Production laitière : L'herbe n'est pas forcément plus verte dans les autres pays européens »

Annick Conté

Pour Jean-François Verdenal, président d'EDF, c'est la maîtrise des charges, la gestion des hommes et la capacité d'anticiper et d'innover qui feront demain la différence entre les exploitations européennes.

« Tous les pays ont des atouts pour la production laitière mais tous ont aussi des difficultés. L'herbe n'est pas forcément plus verte ailleurs !,a expliqué Jean-François Verdenal, président d'EDF (European dairy farmer) le 23 avril dernier(1). En Belgique par exemple, le coût de la terre est exorbitant (40 000 €/ha), en Slovaquie le prix du lait est descendu à 18 c, en Hollande c'est le taux d'endettement des exploitations qui est très élevé (jusqu'à 2 €/l lait) avec un quota à 70 c/l lait, etc. « L'avenir du lait dans une région est davantage lié aux hommes qu'au territoire ».
Cette affirmation, l'éleveur lorrain(2) la tire de son expérience du réseau EDF qui rassemble 400 éleveurs et techniciens de 18 pays européens. L'objectif pour les 280 éleveurs adhérents est d'échanger des idées et des informations avec leurs voisins européens. « Nous comparons tous les ans nos coûts de production en incluant les charges calculées liées à la main-d'oeuvre et au capital. Le seuil de rentabilité (c'est-à-dire le prix du lait minimum pour couvrir toutes les charges) varie en 2008 de 18 à 55 c/kg lait entre les adhérents. On observe des écarts entre pays : le groupe français (une cinquantaine d'éleveurs) se situe à 32 c, l'Irlande à 27, les Pays-Bas à 28, l'Allemagne à 29, pour une moyenne EDF à 31 c/kg. Mais il y a davantage d'écarts entre les éleveurs d'un même pays qu'entre les moyennes de chaque pays. »

De 18 à 55 c/kg de lait

La tendance générale est à une diminution des coûts de production avec la taille du troupeau, elle varie dans le réseau de 40 à 1800 vaches. Il existe par ailleurs une forte corrélation entre la maîtrise des charges et le bénéfice dégagé (après rémunération du travail et du capital) ; un quart des éleveurs dégagent en 2008 un bénéfice positif. Au niveau productivité du travail, la France se situe à 150 kg de lait/heure de travail, en dessous de la moyenne EDF qui est de 175-180 kg/h. À l'inverse, l'Irlande, grâce à son système simplifié, grimpe à 210, et les Pays-Bas, grâce à une forte mécanisation et spécialisation, à 260.

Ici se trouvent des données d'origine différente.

(* ===== verification/Transaction.v ===== *)
(** The transaction actions: reactos-libs/arbiter/transaction.c.

    Test, Retest, Commit, Rollback, Boot and QueryConflict on one instance.
    Test runs the search of [Entry]; an action whose search faults or runs out
    of fuel is [None], which [test_allocation_correct] rules out.  The
    functions are those of the Vista+ build. *)
From stdpp Require Import base list numbers option sorting strings.
From Stdlib Require Import ZArith Lia Permutation.
From S2P Require Import Prelude NtEnv RangeListRef ArbTypes Ordering RangeWalk.
From S2P Require Import Entry DefaultSlots.

(** sizeof on a 64-bit target. *)
Definition sizeof_ARBITER_ALLOCATION_STATE : Z := 80.
Definition sizeof_ARBITER_ALTERNATIVE : Z := 64.
Definition sizeof_ARBITER_CONFLICT_INFO : Z := 24.

Record ARBITER_CONFLICT_INFO := mkConflict {
  cf_OwningObject : PVOID; cf_Start : Z; cf_End : Z }.

(** ArbpQueryConflictCallback: record the range, let the conflict stand. *)
Definition ArbpQueryConflictCallback : conflict_callback := fun _ r => (false, Some r).

Section Transaction.
Context `{R : RtlRangeList} (cbs : ARBITER_CALLBACKS).

Definition ArbpBuildAlternative (d : IO_RESOURCE_DESCRIPTOR) : NTSTATUS * ARBITER_ALTERNATIVE :=
  let '(Status, (Minimum, Maximum, Length, Alignment)) := UnpackRequirement cbs d in
  if negb (NT_SUCCESS Status) then (Status, mkAlt 0 0 0 0 0 0 d)
  else
    let Flags := 0 in
    let Flags := if io_ShareDisposition d =? CmResourceShareShared
                 then set_flag Flags ARBITER_ALTERNATIVE_FLAG_SHARED else Flags in
    let Flags := if (Maximum -u Minimum +u 1) =? Length
                 then set_flag Flags ARBITER_ALTERNATIVE_FLAG_FIXED else Flags in
    let Flags := if ((io_Type d =? CmResourceTypeMemory) ||
                     (io_Type d =? CmResourceTypeMemoryLarge)) &&
                    has_flag (io_Flags d) CM_RESOURCE_MEMORY_COMPAT_FOR_INACCESSIBLE_RANGE
                 then set_flag Flags ARBITER_ALTERNATIVE_FLAG_INACCESSIBLE_OK else Flags in
    let Flags := if Maximum <? Minimum
                 then set_flag Flags ARBITER_ALTERNATIVE_FLAG_BADRANGE else Flags in
    (STATUS_SUCCESS, mkAlt Minimum Maximum Length Alignment ARBITER_PRIORITY_NULL Flags d).

(** The inner loop of ArbpBuildAllocationStack. *)
Fixpoint build_alternatives (ds : list IO_RESOURCE_DESCRIPTOR)
  : NTSTATUS * list ARBITER_ALTERNATIVE :=
  match ds with
  | [] => (STATUS_SUCCESS, [])
  | d :: ds =>
      let '(Status, a) := ArbpBuildAlternative d in
      if negb (NT_SUCCESS Status) then (Status, [])
      else let '(Status, alts) := build_alternatives ds in (Status, a :: alts)
  end.

(** A state as the stack builder leaves it: Start(1) > End(0). *)
Definition built_state (i : nat) (alts : list ARBITER_ALTERNATIVE) : ARBITER_ALLOCATION_STATE :=
  mkState 1 0 0 0 (Some i) None alts 0 0 0 0.

(** The fill loop from the entry at index [i] on; the states after the last
    one built are still zero, the first of them is the terminator. *)
Fixpoint build_states (i : nat) (ents : list ARBITER_LIST_ENTRY)
  : NTSTATUS * list ARBITER_ALLOCATION_STATE :=
  match ents with
  | [] => (STATUS_SUCCESS, [st_zero])
  | e :: ents =>
      if ent_AlternativeCount e =? 0 then build_states (S i) ents
      else
        let '(Status, alts) := build_alternatives (ent_Alternatives e) in
        if negb (NT_SUCCESS Status) then (Status, [st_zero])
        else let '(Status, sts) := build_states (S i) ents in (Status, built_state i alts :: sts)
  end.

(** The sizing loop: StateCount and AlternativeCount. *)
Definition stack_counts (ents : list ARBITER_LIST_ENTRY) (EntryCount : Z) : Z * Z :=
  fold_left (fun '(sc, ac) e =>
    if ent_AlternativeCount e =? 0 then (u32 (sc - 1), ac)
    else (sc, u32 (ac + ent_AlternativeCount e))) ents (u32 (EntryCount + 1), 0).

Definition stack_size (ents : list ARBITER_LIST_ENTRY) (EntryCount : Z) : Z :=
  let '(StateCount, AlternativeCount) := stack_counts ents EntryCount in
  u32 (StateCount * sizeof_ARBITER_ALLOCATION_STATE +
       AlternativeCount * sizeof_ARBITER_ALTERNATIVE).

Definition ArbpBuildAllocationStack (arb : ARBITER_INSTANCE) (ents : list ARBITER_LIST_ENTRY)
  (EntryCount : Z) (w : world) : NTSTATUS * ARBITER_INSTANCE * world :=
  let Size := stack_size ents EntryCount in
  let '(granted, arb, w) :=
    if ar_AllocationStackMaxSize arb <? Size then
      let '(ok, w) := ExAllocatePoolWithTag Size w in
      if ok then (true, ar_set_stack Size [] arb,
                  if ar_AllocationStackMaxSize arb =? 0 then w else ExFreePoolWithTag w)
      else (false, arb, w)
    else (true, arb, w) in
  if negb granted then (STATUS_INSUFFICIENT_RESOURCES, arb, w)
  else
    let '(Status, sts) := build_states 0 ents in
    (Status, ar_set_stack (ar_AllocationStackMaxSize arb) sts arb, w).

Jean-François Verdenal, président European dairy farmer. « L'avenir du lait dans une région est davantage lié aux hommes qu'au territoire ». (A. Conté)

Jean-François Verdenal, président European dairy farmer. « L'avenir du lait dans une région est davantage lié aux hommes qu'au territoire ». (A. Conté)

 

Les relations humaines avant tout

De quoi aura-t-on besoin demain sur une exploitation laitière ? « D'abord d'une dimension « éleveur », c'est-à-dire d'une personne capable de détecter une vache à problème en se promenant dans le troupeau. Mais aussi d'une dimension entrepreneur avec en tête la relation humaine, ce qui est le plus difficile à gérer : 1+1 peut faire 2,5 mais aussi 1,5, répond Jean-François Verdenal. La maîtrise des charges est essentielle mais attention aux fausses économies (nous en avons fait l'expérience sur notre exploitation en voulant économiser sur le vaccin BVD, on a mis trois ans à se remettre de la maladie !) et sans oublier l'optimisation fiscale et sociale qui se mesure elle en milliers d'euros. Il est important aussi de définir une stratégie pour pouvoir prendre les décisions au quotidien. Pour cela, il faut se former et sortir de chez soi. »

(1) Lors de l'assemblée générale de la FNCL.
(2) En Gaec avec son frère sur 180 ha, 530 000 litres de lait, avec un salarié.

(1) Lors de l'assemblée générale de la FNCL.
(2) En Gaec avec son frère sur 180 ha, 530 000 litres de lait, avec un salarié.